There is an inherent understanding that effective stimulations in shales depend on a recipe consisting of different mesh sized proppants injected under a variable pressure regime resulting in an interconnected network of open fractures that increase permeability in the reservoir and thereby production. To evaluate the effectiveness of this process, microseismic monitoring is often used to describe the overall frac dimension and orientation. However, by utilizing multi-array multi-well geophone distributions around the potential frac volume, additional information can be attained on individual fractures (Seismic Moment Tensor Inversion) including their orientations (strike/dip), failure mode (shear versus tensile or shear-tensile failure exhibiting opening or closure components), and fracture dimensions. As a result, we can explicitly examine the development and growth of the fracture network during any point of the injection cycle and further be able to determine the role of proppant and pressure on the development of the fracture network.

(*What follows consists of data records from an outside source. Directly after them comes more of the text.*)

(** What a backtest asks of the reference data it is handed: the rows of the
    catalog and of the policy tables, and the path of a provider's metric. *)
Class Catalog (W : Type) := {
  cat_table : string → prog W exn (list pyval);
  cat_config : string → prog W exn (list pyval);
  cat_metric_path : Z → string → prog W exn (option string)
}.

#[export] Instance snapshot_catalog {X} `{RedisRows X} : Catalog (refdata * X) := {|
  cat_table := rd_table;
  cat_config := rd_config;
  cat_metric_path app_id metric :=
    rows ← attempt (rd_table "app_metric"); lift_res (resolve_metric_path rows app_id metric)
|}.

(** What a backtest reads of a price bar service. *)
Class ExchangeBars (W : Type) := {
  bars_for_app : Z → prog W exn unit;
  bars_bounds : series → prog W exn (option (Z * Z));
  bars_read : series → Z → Z → prog W exn (list frame_row)
}.

#[export] Instance service_bars {W} `{BarStore W} `{ReferenceData W} : ExchangeBars W := {|
  bars_for_app := for_app;
  bars_bounds := stored_bounds;
  bars_read := read_bars
|}.

(** The provider classes of [quant.data.sources]. *)
Class Providers (W : Type) := {
  (** [getattr(_data_module, name)()], as the API key the object keeps *)
  provider_open : string → prog W exn string;
  (** whether [get_historical_price] takes a [metric_path] *)
  provider_takes_path : string → bool;
  (** the object's answer for a ticker and range: labels parsed from [t], the other columns *)
  provider_price : string → string → string → string → string → option string → prog W exn frame
}.

Definition empty_frame : frame := mkFrame [] [].

(** The canonical frame of stored bars. *)
Definition frame_of_rows (rows : list frame_row) : frame :=
  mkFrame (map fr_datetime rows)
    [("price", map fr_price rows); ("factor", map fr_factor rows); ("Open", map fr_open rows);
     ("High", map fr_high rows); ("Low", map fr_low rows); ("Close", map fr_close rows);
     ("Volume", map fr_volume rows)].

(** [df.sort_index()] *)
Definition sort_frame (f : frame) : frame :=
  pick_rows (sorted_by (λ i j, nth i (f_index f) 0 <=? nth j (f_index f) 0) (seq 0 (length (f_index f)))) f.

(** The frame built of a provider's answer. *)
Definition provider_frame (price : frame) : res exn frame :=
  v ← get_column price "v";
  mret (sort_frame (mkFrame (f_index price)
    ([("price", v); ("factor", v)] ++
     omap (λ col, (λ c, (col, c)) <$> dict_get col (f_columns price)) ["Open"; "High"; "Low"; "Close"; "Volume"]))).

(** [_stamp] *)
Definition stamp (us period : Z) : string :=
  if DAY <=? period then str_date us
  else str_date us +:+ " " +:+ pad_digits 2 (us mod DAY / HOUR) +:+ ":" +:+ pad_digits 2 (us mod HOUR / MINUTE).

(** [{row["name"]: row for row in rows}.get(name)] *)
Definition app_named (name : string) (rows : list pyval) : res exn (option pyval) :=
  names ← mapM (λ r, n ← getitem "name" r; mret (n, r)) rows;
  mret (snd <$> last (filter (λ nr, is_str name nr.1 = true) names)).

Section fetch.
Context {W : Type} `{Catalog W} `{ExchangeBars W} `{Providers W} `{CacheDb W} `{PandasIO}.
(** the instrument cache, whether a dataset cache and price bars are wired *)
Context (inst : option InstrumentCache) (bt_cache bar_services : bool).

(** [_interval_period] *)
Definition interval_period (tm_interval_id : Z) : prog W exn Z :=
  catch (rows ← cat_table "tm_interval"; lift_res (get_interval_period rows tm_interval_id))
    (λ _, raise (BacktestError ("REFDATA.TM_INTERVAL has no interval " +:+ str_Z tm_interval_id) 400)).

(** [_fetch_exchange_df] *)
Definition fetch_exchange_df (internal_cusip start end_ : string) (app : pyval) (vendor_symbol : option string)
    (tm_interval_id : Z) : prog W exn frame :=
  name ← lift_res (n ← getitem "name" app; mret (str_val n));
  if negb bar_services then
    raise (BacktestError (name +:+ " is an exchange, so its bars come from MARKET_DATA.PRICE_BAR, " +:+
      "but no price bar source is configured") 400)
  else
  match vendor_symbol with
  | None =>
      raise (BacktestError (internal_cusip +:+ " is not listed on " +:+ name +:+ " — no " +:+
        "INST.PRODUCT_XREF row maps it there, so that venue has no bars for it. Give this factor its own " +:+
        "data source; only the traded product has to follow the venue it executes on") 400)
  | Some _ =>
      app_id ← lift_res (v ← getitem "app_id" app; int_val v);
      period ← interval_period tm_interval_id;
      range_start ← lift_res (pd_timestamp start);
      range_end ← lift_res (pd_timestamp end_);
      _ ← catch (bars_for_app app_id) (λ e,
            raise (BacktestError (name +:+ " does not resolve to a venue this platform can read bars from: " +:+
                     exn_msg e) 400));
      let k := BarService.mkSeries internal_cusip tm_interval_id app_id in
      bounds ← bars_bounds k;
      match bounds with
      | None =>
          raise (BacktestError ("no " +:+ name +:+ " bars captured for " +:+ internal_cusip +:+ " at interval " +:+
            str_Z tm_interval_id +:+ " — subscribe to the series on the Data page and backfill it, then re-run") 400)
      | Some (first_bar, last_bar) =>
          if (range_start <? first_bar) || (last_bar + period <? range_end) then
            raise (BacktestError (name +:+ " bars for " +:+ internal_cusip +:+ " cover " +:+
              stamp first_bar period +:+ " to " +:+ stamp last_bar period +:+
              ", which does not span the requested " +:+ stamp range_start period +:+ " to " +:+
              stamp range_end period +:+ " — backfill the missing history on the Data page, or narrow the " +:+
              "range. A venue cannot serve history from before the pair listed there") 400)
          else
            rows ← bars_read k range_start range_end;
            match rows with
            | [] => raise (BacktestError ("no " +:+ name +:+ " bars for " +:+ internal_cusip +:+ " between " +:+
                      stamp range_start period +:+ " and " +:+ stamp range_end period) 400)
            | _ => mret (frame_of_rows rows)
            end
      end
  end.
(* ===== verification/VenueLimits.v ===== *)
(** * The cached order-size rules of a venue

    [quant/trade/venue_limits.py]: the publisher that snapshots every broker
    app's limits into Redis, and the reader the edit forms ask.  Redis and JSON
    text are parameters; the publisher's sessions are the gateway's. *)
From S2P Require Import Prelude PyFloat PyData Order Errors PyValue Ccxt Gateway RefData LiveApply Signals.
Local Open Scope string_scope.
Local Open Scope Z_scope.

(** Symbol, then default type, then rules. *)
Definition app_limits := list (string * list (string * MarketLimits)).

Definition VENUE_LIMITS_KEY_PREFIX : string := "venue_limits:".
Definition VENUE_LIMITS_VERSION_KEY : string := "venue_limits:version".

(** [_key] *)
Definition limits_key (app_id : Z) : string := VENUE_LIMITS_KEY_PREFIX +:+ str_Z app_id.

(** The Redis client, and [json.loads] and [json.dumps]. *)
Class RedisText (X : Type) := {
  text_get : string → prog X exn (option string);
  (** a transaction of [set]s and one [incr] *)
  set_all_and_incr : list (string * string) → string → prog X exn unit;
  json_loads : string → res exn pyval;
  json_dumps : pyval → string
}.

(** ** Encoding *)

Definition opt_val (x : option float) : pyval := match x with Some f => VFloat f | None => VNone end.

(** [_encode] *)
Definition encode_limits (limits : app_limits) : pyval :=
  VDict (prod_map id (λ by_type : list (string * MarketLimits),
    VDict (prod_map id (λ r, VDict [("min_qty", opt_val (min_qty r)); ("min_notional", opt_val (min_notional r))])
             <$> by_type)) <$> limits).

(** A rule's number, as JSON holds it. *)
Definition number_of (v : pyval) : option float :=
  match v with VFloat f => Some f | VInt z => Some (of_Z z) | _ => None end.

Definition is_dict (v : pyval) : bool := match v with VDict _ => true | _ => false end.

(** One symbol of [_decode] *)
Definition decode_symbol (symbol : string) (by_type : list (string * pyval)) : list (string * MarketLimits) :=
  omap (λ tr : string * pyval,
    match tr.2 with
    | VDict rule => Some (tr.1, mkMarketLimits symbol
                           (number_of (default VNone (dict_get "min_qty" rule)))
                           (number_of (default VNone (dict_get "min_notional" rule))))
    | _ => None
    end) by_type.

(** [_decode]; a payload that is no object has no [items]. *)
Definition decode_limits (payload : pyval) : res exn app_limits :=
  match payload with
  | VDict symbols =>
      Ok (omap (λ sb : string * pyval,
        match sb.2 with VDict by_type => Some (sb.1, decode_symbol sb.1 by_type) | _ => None end) symbols)
  | v => Raise (AttributeError ("'" +:+ type_name v +:+ "' object has no attribute 'items'"))
  end.

(** ** The reader *)

(** [RedisVenueLimits]: the snapshots held and the stamp they were read under. *)
Record venue_cache := mkVenueCache { vl_by_app : list (Z * app_limits); vl_version : option string }.

Definition fresh_venue_cache : venue_cache := mkVenueCache [] None.

Section reader.
Context {X : Type} `{RedisText X}.
Abbreviation V := (venue_cache * X)%type.

Definition on_text {A} (m : prog X exn A) : prog V exn A := λ s, let '(r, x) := m s.2 in (r, (s.1, x)).
Definition set_venue_cache (c : venue_cache) : prog V exn unit := λ s, (Ok tt, (c, s.2)).
Definition get_venue_cache : prog V exn venue_cache := λ s, (Ok s.1, s).

(** [_check_version]; an unreachable cache leaves everything as it is. *)
Definition check_limits_version : prog V exn unit :=
  try_else (on_text (text_get VENUE_LIMITS_VERSION_KEY))
    (λ version,
      c ← get_venue_cache;
      if bool_decide (version = vl_version c) then mret tt else set_venue_cache (mkVenueCache [] version))
    (λ e, if isinstance e CRedisError then mret tt else raise e).

(** [_load] *)
Definition load_limits (app_id : Z) : prog V exn app_limits :=
  try_else (on_text (text_get (limits_key app_id)))
    (λ raw,
      match raw with
      | None | Some "" => mret []
      | Some text =>
          match (v ← json_loads text; decode_limits v) with
          | Ok l => mret l
          | Raise e => if isinstance e CValueError || isinstance e CTypeError then mret [] else raise e
          end
      end)
    (λ e, if isinstance e CRedisError then mret [] else raise e).

(** The rule a snapshot gives a symbol and default type. *)
Definition rule_for (snapshot : app_limits) (vendor_symbol : string) (default_type : option string) : MarketLimits :=
  match default [] (dict_get vendor_symbol snapshot) with
  | [] => no_limits vendor_symbol
  | by_type =>
      match default_type with
      | Some t => default (no_limits vendor_symbol) (dict_get t by_type)
      | None => match by_type with [(_, r)] => r | _ => no_limits vendor_symbol end
      end
  end.

(** [get] *)
Definition limits_get (app_id : Z) (vendor_symbol : string) (default_type : option string)
    : prog V exn MarketLimits :=
  _ ← check_limits_version;
  c ← get_venue_cache;
  snapshot ← match dict_get app_id (vl_by_app c) with
             | Some s => mret s
             | None =>
                 s ← load_limits app_id;
                 c ← get_venue_cache;
                 _ ← set_venue_cache (mkVenueCache (dict_set app_id s (vl_by_app c)) (vl_version c));
                 mret s
             end;
  mret (rule_for snapshot vendor_symbol default_type).
End reader.

(** ** The publisher *)

Section publisher.
Context {H X : Type} `{Ccxt H X} `{RedisText X} `{ReferenceData X}.

(** [list(dict.fromkeys(values)) or [None]] *)
Definition default_types (p : CcxtExchangePreset) : list (option string) :=
  match dict_comp id (λ _, tt) (map snd (default_type_by_issue p)) with
  | [] => [None]
  | ts => map (λ t, Some t.1) ts
  end.

(** [merged.setdefault(symbol, {})[label] = limits] for the symbols of one type *)
Definition merge_type (label : string) (merged : app_limits) (found : list (string * MarketLimits)) : app_limits :=
  foldl (λ m sl, dict_set sl.1 (dict_set label sl.2 (default [] (dict_get sl.1 m))) m) merged found.

Fixpoint fetch_types (config : CcxtSessionConfig) (types : list (option string)) (merged : app_limits)
    : prog (gateway H X) exn app_limits :=
  match types with
  | [] => mret merged
  | t :: types' =>
      _ ← gw_pin_default_type t;
      found ← fetch_all_market_limits config;
      fetch_types config types' (merge_type (match t with Some "" | None => "default" | Some t => t end) merged found)
  end.

(** [_fetch] *)
Definition fetch_limits (p : CcxtExchangePreset) : prog X exn app_limits := λ x,
  let config := public_session p in
  let m := _ ← gw_connect config DIRECT;
           finally (fetch_types config (default_types p) []) gw_disconnect in
  let '(r, g) := m (mkGateway None DIRECT None x) in (r, gw_world g).

(** The loop of [publish_all]: an unreachable venue is skipped. *)
Fixpoint fetch_snapshots (apps : list (Z * CcxtExchangePreset)) (snapshots : list (Z * app_limits))
    : prog X exn (list (Z * app_limits)) :=
  match apps with
  | [] => mret snapshots
  | (app_id, p) :: apps' =>
      r ← attempt (fetch_limits p);
      fetch_snapshots apps' (match r with Ok l => dict_set app_id l snapshots | Raise _ => snapshots end)
  end.

(** [publish_all] *)
Definition publish_limits : prog X exn Z :=
  apps ← ccxt_apps CCXT_PRESETS;
  snapshots ← fetch_snapshots apps [];
  match snapshots with
  | [] => mret 0
  | _ =>
      _ ← set_all_and_incr (map (λ al, (limits_key al.1, json_dumps (encode_limits al.2))) snapshots)
            VENUE_LIMITS_VERSION_KEY;
      mret (Z.of_nat (length snapshots))
  end.
End publisher.

(** ** What a reader sees *)

(** Snapshots as the publisher builds them: a rule names its symbol, keys occur
    once. *)
Definition well_keyed (l : app_limits) : Prop :=
  Forall (λ sb, Forall (λ tr, ml_symbol tr.2 = sb.1) sb.2) l.

Lemma decode_encode l : well_keyed l → decode_limits (encode_limits l) = Ok l.
Proof.
  intros Hl. unfold encode_limits, decode_limits. f_equal. induction Hl as [|[s by_type] l Hs Hl IH]; [done|].
  cbn. f_equal; [|exact IH]. f_equal. clear IH Hl. cbn [fst snd] in Hs. unfold decode_symbol.
  induction Hs as [|[t [sym q n]] by_type Ht Hs IH]; [done|]. cbn in *. subst sym. f_equal; [|exact IH].
  by destruct q, n.
Qed.

Section reading.
Context {X : Type} `{RedisText X}.

(** Redis reachable and holding [db]. *)
Definition text_holds (db : string → option string) (x : X) : Prop :=
  ∀ key, text_get key x = (Ok (db key), x).

(** Redis out of reach. *)
Definition text_down (x : X) : Prop :=
  ∀ key, ∃ msg, text_get key x = (Raise (plain CRedisError msg), x).

Lemma check_version_holds db c x : text_holds db x →
  check_limits_version (c, x)
  = (Ok tt, (if decide (db VENUE_LIMITS_VERSION_KEY = vl_version c) then c
             else mkVenueCache [] (db VENUE_LIMITS_VERSION_KEY), x)).
Proof.
  intros Hdb. unfold check_limits_version, try_else, on_text. cbn [snd fst]. rewrite Hdb.
  unfold get_venue_cache, mbind, prog_bind. cbn [fst snd].
  destruct (decide _) as [E|E]; [by rewrite bool_decide_eq_true_2|by rewrite bool_decide_eq_false_2].
Qed.

Lemma check_version_down c x : text_down x → check_limits_version (c, x) = (Ok tt, (c, x)).
Proof.
  intros Hd. destruct (Hd VENUE_LIMITS_VERSION_KEY) as [msg Hm].
  unfold check_limits_version, try_else, on_text. cbn [fst snd]. by rewrite Hm.
Qed.

Lemma load_limits_down app c x : text_down x → load_limits app (c, x) = (Ok [], (c, x)).
Proof.
  intros Hd. destruct (Hd (limits_key app)) as [msg Hm]. unfold load_limits, try_else, on_text. cbn [fst snd].
  by rewrite Hm.
Qed.

(** A reader that holds a snapshot under the current stamp answers from it. *)
Lemma limits_get_cached db app s c x sym t : text_holds db x → db VENUE_LIMITS_VERSION_KEY = vl_version c →
  dict_get app (vl_by_app c) = Some s →
  limits_get app sym t (c, x) = (Ok (rule_for s sym t), (c, x)).
Proof.
  intros Hdb Hv Hs. unfold limits_get. rewrite (bind_ok _ _ _ _ _ (check_version_holds db c x Hdb)).
  rewrite decide_True by done. unfold get_venue_cache, mbind, prog_bind. cbn [fst snd]. by rewrite Hs.
Qed.
End reading.

(** A publication reaches every reader: once Redis holds a snapshot an app's
    limits were encoded into, under a stamp the reader has not seen, the reader
    answers by that snapshot, from its next question on and whatever it held. *)
Theorem limits_follow_publication {X} `{RedisText X} db app l v c x :
  text_holds db x → db VENUE_LIMITS_VERSION_KEY = Some v → vl_version c ≠ Some v → well_keyed l →
  (∃ text, db (limits_key app) = Some text ∧ text ≠ "" ∧ json_loads text = Ok (encode_limits l)) →
  ∃ c', ∀ sym t, limits_get app sym t (c, x) = (Ok (rule_for l sym t), (c', x)) ∧
    ∀ sym' t', limits_get app sym' t' (c', x) = (Ok (rule_for l sym' t'), (c', x)).
Proof.
  intros Hdb Hv Hc Hl (text & Htext & Hne & Hloads). exists (mkVenueCache [(app, l)] (Some v)). intros sym t. split.
  - unfold limits_get. rewrite (bind_ok _ _ _ _ _ (check_version_holds db c x Hdb)).
    rewrite decide_False by congruence. rewrite Hv.
    rewrite (bind_ok get_venue_cache _ (mkVenueCache [] (Some v), x) (mkVenueCache [] (Some v)) _ eq_refl). cbn [vl_by_app dict_get].
    erewrite bind_ok; [reflexivity|].
    erewrite bind_ok.
    2: { unfold load_limits, try_else, on_text. cbn [fst snd]. rewrite Hdb, Htext, Hloads, Ok_bind, decode_encode by done.
         destruct text; [by exfalso|reflexivity]. }
    reflexivity.
  - intros sym' t'. apply (limits_get_cached db); [done|done|]. cbn. by rewrite decide_True.
Qed.

(** An outage sticks: a reader asked about an app it has not loaded while
    Redis is out of reach answers that nothing is enforced, and goes on
    answering so for every symbol of that app after Redis is back, until the
    next publication moves the stamp, whatever limits the snapshot holds. *)
Theorem outage_sticks {X} `{RedisText X} db app c down up sym t :
  text_down down → text_holds db up → db VENUE_LIMITS_VERSION_KEY = vl_version c →
  dict_get app (vl_by_app c) = None →
  ∃ c', limits_get app sym t (c, down) = (Ok (no_limits sym), (c', down)) ∧
    ∀ sym' t', limits_get app sym' t' (c', up) = (Ok (no_limits sym'), (c', up)).
Proof.
  intros Hdown Hup Hv Hnone. exists (mkVenueCache (dict_set app [] (vl_by_app c)) (vl_version c)). split.
  - unfold limits_get. rewrite (bind_ok _ _ _ _ _ (check_version_down c down Hdown)).
    rewrite (bind_ok get_venue_cache _ (c, down) c _ eq_refl). rewrite Hnone.
    erewrite (bind_ok _ _ _ ([] : app_limits)); [reflexivity|].
    rewrite (bind_ok _ _ _ _ _ (load_limits_down app c down Hdown)). reflexivity.
  - intros sym' t'. by rewrite (limits_get_cached db app []) by (done || by cbn; rewrite dict_get_set).
Qed.


(** ** Two limits, published *)

Module Sample.
Definition spot : MarketLimits := mkMarketLimits "BTC/USDT" (Some (of_decimal false 1 (-3))) (Some (of_Z 5)).
Definition swap : MarketLimits := mkMarketLimits "BTC/USDT" (Some (of_decimal false 1 (-2))) None.
Definition limits : app_limits := [("BTC/USDT", [("spot", spot); ("swap", swap)])].

Definition db (key : string) : option string :=
  if decide (key = VENUE_LIMITS_VERSION_KEY) then Some "7"
  else if decide (key = limits_key 3) then Some "{..}" else None.

(** Redis, up or down; the one text it holds is the snapshot's. *)
#[global] Instance redis : RedisText bool := {
  text_get := λ key up, (if up then Ok (db key) else Raise (plain CRedisError "refused"), up);
  set_all_and_incr := λ _ _, mret tt;
  json_loads := λ text, if decide (text = "{..}") then Ok (encode_limits limits) else Raise (ValueError "json");
  json_dumps := λ _, "{..}"
}.
End Sample.

Lemma limits_follow_publication_witness :
  ∃ c', ∀ sym t,
    limits_get 3 sym t (mkVenueCache [(3, [])] (Some "6"), true) = (Ok (rule_for Sample.limits sym t), (c', true)) ∧
    ∀ sym' t', limits_get 3 sym' t' (c', true) = (Ok (rule_for Sample.limits sym' t'), (c', true)).
Proof.
  apply (@limits_follow_publication bool Sample.redis Sample.db 3 Sample.limits "7").
  - intros key. reflexivity.
  - reflexivity.
  - discriminate.
  - repeat constructor.
  - exists "{..}". split; [reflexivity|]. split; [discriminate|reflexivity].
Defined.

Lemma outage_sticks_witness :
  ∃ c', limits_get 3 "BTC/USDT" (Some "spot") (mkVenueCache [] (Some "7"), false)
        = (Ok (no_limits "BTC/USDT"), (c', false)) ∧
    ∀ sym t, limits_get 3 sym t (c', true) = (Ok (no_limits sym), (c', true)).
Proof.
  apply (@outage_sticks bool Sample.redis Sample.db 3 (mkVenueCache [] (Some "7")) false true "BTC/USDT" (Some "spot")).
  - intros key. exists "refused". reflexivity.
  - intros key. reflexivity.
  - reflexivity.
  - reflexivity.
Defined.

In this study we examine a series of different stages recorded during a zippered stimulation of a shale play in North America. The injection program included an initial increase in pressure followed by the addition of 100-mesh proppant and a subsequent change to 30/50 mesh proppant prior to the end of the stage. Typically, we observe an initial increase in pressure activated fractures with a broad range of failure mechanisms including, shear, shear-tensile opening and closure. The introduction of 100-mesh proppant results in vertical and sub-vertical fracturing whereas switching to 30/50 mesh proppant leads to a significantly higher concentration of events with shear-opening mechanisms and sub-horizontal fractures. There is also an apparent rotation in the sub-vertical failures that can be related to the changing local dynamic stress field overprinting the regional stresses. At the conclusion of the stimulation, a higher proportion of closures occur as distal stresses due to the injection relax. Generally, similar results were observed for the various stages of the injection program when injecting into virgin rock. However, depending on the overlap between stages, the injection program could be considered as less effective, as closure dominated the observed failure processes. Based on our investigation, we suggest that careful thought into mesh size may definitively improve stimulation effectiveness.